[What you are asked to do]
Set down, without alteration, the lines from the one that contains "- apply number_on_cell_updated_lookup." through the final line of the material below.

[Records for processing]
Lemma getItemsString_pessimistic_async_throw d a ids c now now' e :
  let l := s_classify get_default d a now ids empty_column in
  let d1 :=
    count_request d (length ids)
      (size (s_cache_expired_ids l) + size (s_cache_not_found_ids l)) in
  (∀ k, k ∈ ids → is_not_found (findCellIdx (cells d) k now) = false) →
  (∃ k, k ∈ ids ∧ is_expired (findCellIdx (cells d) k now) = true) →
  allow_read_expired_keys d = true →
  (∀ u, tryPushToUpdateQueueOrThrow d1 u = Throw e) →
  getItemsString_pessimistic get_default d a ids c now now' = Throw e.
Proof.
  intros l d1 Hnf Hexp Hallow Hpush.
  unfold getItemsString_pessimistic. cbv zeta.
  change (discard c) with empty_column. fold l. fold d1.
  unfold string_update_async.
  unfold l at 1. rewrite s_classify_not_found_empty.
  rewrite (proj2 (group_rows_all_false _ ids) Hnf).
  assert (Hcount : allow_read_expired_keys d1 = allow_read_expired_keys d) by done.
  rewrite Hcount, Hallow.
  unfold l at 1. rewrite s_classify_expired_empty.
  rewrite (proj2 (group_rows_nonempty
                    (λ k, is_expired (findCellIdx (cells d) k now)) ids) Hexp).
  simpl. by rewrite Hpush.
Qed.

Lemma getItemsString_pessimistic_sync_throw d a ids c now now' e :
  let l := s_classify get_default d a now ids empty_column in
  let d1 :=
    count_request d (length ids)
      (size (s_cache_expired_ids l) + size (s_cache_not_found_ids l)) in
  (∃ k, k ∈ ids ∧ is_not_found (findCellIdx (cells d) k now) = true) →
  (∀ u, tryPushToUpdateQueueOrThrow d1 u = Throw e) →
  getItemsString_pessimistic get_default d a ids c now now' = Throw e.
Proof.
  intros l d1 Hnf Hpush.
  unfold getItemsString_pessimistic. cbv zeta.
  change (discard c) with empty_column. fold l. fold d1.
  assert (Hne : is_empty (s_cache_not_found_ids l) = false).
  { unfold l. rewrite s_classify_not_found_empty.
    by apply (group_rows_nonempty
                (λ k, is_not_found (findCellIdx (cells d) k now))). }
  unfold string_update_async, string_update_sync. rewrite Hne. simpl.
  by rewrite Hpush.
Qed.
End StringDispatchFacts.

(** C4 (as amended).  [tryPushToUpdateQueueOrThrow] is called without any
    handler on every path, so when the push fails, the lookup fails with the
    same error: on the synchronous path and on the asynchronous
    (expired keys only, stale reads allowed) path alike, in the numeric
    lookup and in the string lookup.  On the asynchronous path the caller
    gets the error, not the stale values. *)
Theorem failed_push_fails_lookup {V O : Type} `{!Inhabited V}
    {EV : Externals V} {ES : Externals string}
    (static_cast : V → O) (get_default : nat → O) (get_default_s : nat → string)
    (d : CacheDictionary V) (ds : CacheDictionary string) (a : nat)
    (ids : list Key) (o : list O) (c : ColumnString) (now0 now now' : Z)
    (e : Exception) :
  let r := λ k, @findCellIdx V EV (cells d) k now in
  let rs := λ k, @findCellIdx string ES (cells ds) k now in
  let l := classify static_cast get_default d a now ids o in
  let ls := s_classify get_default_s ds a now ids empty_column in
  let d1 :=
    count_request d (length ids)
      (size (cache_expired_ids l) + size (cache_not_found_ids l)) in
  let ds1 :=
    count_request ds (length ids)
      (size (s_cache_expired_ids ls) + size (s_cache_not_found_ids ls)) in
  ((∀ u, tryPushToUpdateQueueOrThrow d1 u = Throw e) →
     ((∀ k, k ∈ ids → is_not_found (r k) = false) →
      (∃ k, k ∈ ids ∧ is_expired (r k) = true) →
      allow_read_expired_keys d = true →
        getItemsNumberImpl static_cast get_default d a ids o now now' = Throw e)
     ∧ ((∃ k, k ∈ ids ∧ is_not_found (r k) = true)
        ∨ (allow_read_expired_keys d = false
           ∧ ∃ k, k ∈ ids ∧ is_expired (r k) = true) →
        getItemsNumberImpl static_cast get_default d a ids o now now' = Throw e))
  ∧ ((∀ u, tryPushToUpdateQueueOrThrow ds1 u = Throw e) →
     (∃ k, k ∈ ids ∧ valid (@findCellIdx string ES (cells ds) k now0) = false) →
     ((∀ k, k ∈ ids → is_not_found (rs k) = false) →
      (∃ k, k ∈ ids ∧ is_expired (rs k) = true) →
      allow_read_expired_keys ds = true →
        getItemsString get_default_s ds a ids c now0 now now' = Throw e)
     ∧ ((∃ k, k ∈ ids ∧ is_not_found (rs k) = true) →
        getItemsString get_default_s ds a ids c now0 now now' = Throw e)).
Proof.
  intros r rs l ls d1 ds1. split.
  - intros Hpush. split.
    + intros Hnf Hexp Hallow.
      rewrite getItemsNumberImpl_async by done.
      unfold number_update_async. fold l. fold d1. by rewrite Hpush.
    + intros Hcase.
      rewrite getItemsNumberImpl_sync by done.
      unfold number_update_sync. fold l. fold d1. cbv zeta. by rewrite Hpush.
  - intros Hpush Hinvalid. split.
    + intros Hnf Hexp Hallow.
      rewrite getItemsString_slow by done.
      by apply getItemsString_pessimistic_async_throw.
    + intros Hnf.
      rewrite getItemsString_slow by done.
      by apply getItemsString_pessimistic_sync_throw.
Qed.

Lemma failed_push_fails_lookup_witness :
  (* queue of capacity 0; key 5 is expired, stale reads are allowed *)
  getItemsNumberImpl (EV := spec_externals source_z) (λ v : Z, v) default_z
    (stale_dict_z (mkLifetime 10 10) true 0) 0 [5]%N [0] 20 20
  = Throw QueueFullError
  (* key 7 is unknown to the string dictionary *)
  ∧ getItemsString (EV := spec_externals source_s) default_s
      (mkDict (cells (cached_dict_s true)) (attributes (cached_dict_s true))
         0%nat (mkLifetime 10 10) true 1%N 1 0 0 [] 0%nat)
      0 [7]%N empty_column 20 20 20
    = Throw QueueFullError.
Proof.
  destruct (failed_push_fails_lookup (EV := spec_externals source_z)
              (ES := spec_externals source_s) (λ v : Z, v) default_z default_s
              (stale_dict_z (mkLifetime 10 10) true 0)
              (mkDict (cells (cached_dict_s true)) (attributes (cached_dict_s true))
                 0%nat (mkLifetime 10 10) true 1%N 1 0 0 [] 0%nat)
              0 [5]%N [0] empty_column 20 20 20 QueueFullError)
    as [Hnum _].
  destruct (failed_push_fails_lookup (EV := spec_externals source_z)
              (ES := spec_externals source_s) (λ v : Z, v) default_z default_s
              (stale_dict_z (mkLifetime 10 10) true 0)
              (mkDict (cells (cached_dict_s true)) (attributes (cached_dict_s true))
                 0%nat (mkLifetime 10 10) true 1%N 1 0 0 [] 0%nat)
              0 [7]%N [0] empty_column 20 20 20 QueueFullError)
    as [_ Hstr].
  split.
  - destruct Hnum as [Hasync _]; [intros u; reflexivity|].
    apply Hasync.
    + intros k ->%list_elem_of_singleton. reflexivity.
    + exists 5%N. split; [apply list_elem_of_singleton; reflexivity | reflexivity].
    + reflexivity.
  - destruct Hstr as [_ Hsync].
    + intros u. reflexivity.
    + exists 7%N. split; [apply list_elem_of_singleton; reflexivity | reflexivity].
    + apply Hsync.
      exists 7%N. split; [apply list_elem_of_singleton; reflexivity | reflexivity].
Defined.

(** C4 (counterexample).  Queue of capacity 0, key 5 cached with the stale
    value 42 and expired, stale reads allowed: the lookup of key 5 takes the
    asynchronous path and ends in [QueueFullError]; it does not return the
    stale value. *)
Lemma async_queue_full_reaches_caller :
  let res :=
    getItemsNumberImpl (EV := spec_externals source_z) (λ v : Z, v) default_z
      (stale_dict_z (mkLifetime 10 10) true 0) 0 [5]%N [0] 20 20 in
  is_expired (findCellIdx (Externals := spec_externals source_z)
                (cells (stale_dict_z (mkLifetime 10 10) true 0)) 5%N 20) = true
  ∧ res = Throw QueueFullError
  ∧ ∀ d', res ≠ Ok ([42], d').
Proof.
  split; [reflexivity|]. split; [reflexivity|].
  intros d' Habs. discriminate Habs.
Qed.

(** ** The rows written by [prepareAnswer] *)

Lemma fmap_const_twice {A} (x y : A) (z : option A) :
  (λ _, x) <$> ((λ _, y) <$> z) = (λ _, x) <$> z.
Proof. by destruct z. Qed.

Section PrepareAnswerRows.
Context {V O : Type} `{!Inhabited V} {EV : Externals V}.
Variable static_cast : V → O.
Variable get_default : nat → O.
Variable a : nat.
Variable l : NumberLocals O.
Variable ids : list Key.
(** [miss k]: the key was not a hit in the classify pass. *)
Variable miss : Key → bool.
Hypothesis groups_rows : ∀ i k,
  i ∈ cache_not_found_ids l !!! k ∨ i ∈ cache_expired_ids l !!! k
  ↔ ids !! i = Some k ∧ miss k = true.

Lemma number_on_cell_updated_lookup (d : CacheDictionary V) k idx (o : list O) i :
  number_on_cell_updated static_cast a l d k idx o !! i =
    if decide (i ∈ cache_not_found_ids l !!! k ∨ i ∈ cache_expired_ids l !!! k)
    then (λ _, static_cast (attribute_array d a !!! idx)) <$> o !! i
    else o !! i.
Proof.
  unfold number_on_cell_updated. rewrite !write_rows_lookup.
  destruct (decide (i ∈ cache_expired_ids l !!! k)) as [He|He];
    destruct (decide (i ∈ cache_not_found_ids l !!! k)) as [Hn|Hn].
  - rewrite decide_True by (by left). apply fmap_const_twice.
  - by rewrite decide_True by (by right).
  - by rewrite decide_True by (by left).
  - rewrite decide_False; [done|]. by intros [?|?].
Qed.

Lemma number_on_id_not_found_lookup (d : CacheDictionary V) k idx (o : list O) i :
  number_on_id_not_found get_default l d k idx o !! i =
    if decide (i ∈ cache_not_found_ids l !!! k ∨ i ∈ cache_expired_ids l !!! k)
    then (λ _, get_default i) <$> o !! i
    else o !! i.
Proof.
  unfold number_on_id_not_found. rewrite !write_rows_lookup.
  destruct (decide (i ∈ cache_expired_ids l !!! k)) as [He|He];
    destruct (decide (i ∈ cache_not_found_ids l !!! k)) as [Hn|Hn].
  - rewrite decide_True by (by left). apply fmap_const_twice.
  - by rewrite decide_True by (by right).
  - by rewrite decide_True by (by left).
  - rewrite decide_False; [done|]. by intros [?|?].
Qed.

(** One iteration resolves its key, to the payload of the cell or to the
    default, and writes all the rows of that key. *)
Lemma prepareAnswer_id_rows u now (d : CacheDictionary V) (o : list O) k :
  ∃ res : option O,
    (res = if found_ids_mask u k
           then Some (static_cast
                        (attribute_array d a !!! cell_idx (findCellIdx (cells d) k now)))
           else None)
    ∧ ∀ i,
        (prepareAnswer_id (number_on_cell_updated static_cast a l)
           (number_on_id_not_found get_default l) u now (d, o) k).2 !! i =
          if decide (i ∈ cache_not_found_ids l !!! k ∨ i ∈ cache_expired_ids l !!! k)
          then (λ _, default (get_default i) res) <$> o !! i
          else o !! i.
Proof.
  eexists. split; [reflexivity|]. intros i. unfold prepareAnswer_id.
  destruct (found_ids_mask u k); cbn [snd default].
  - apply number_on_cell_updated_lookup.
  - apply number_on_id_not_found_lookup.
Qed.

[Expected output]
  - apply number_on_cell_updated_lookup.
  - apply number_on_id_not_found_lookup.
Qed.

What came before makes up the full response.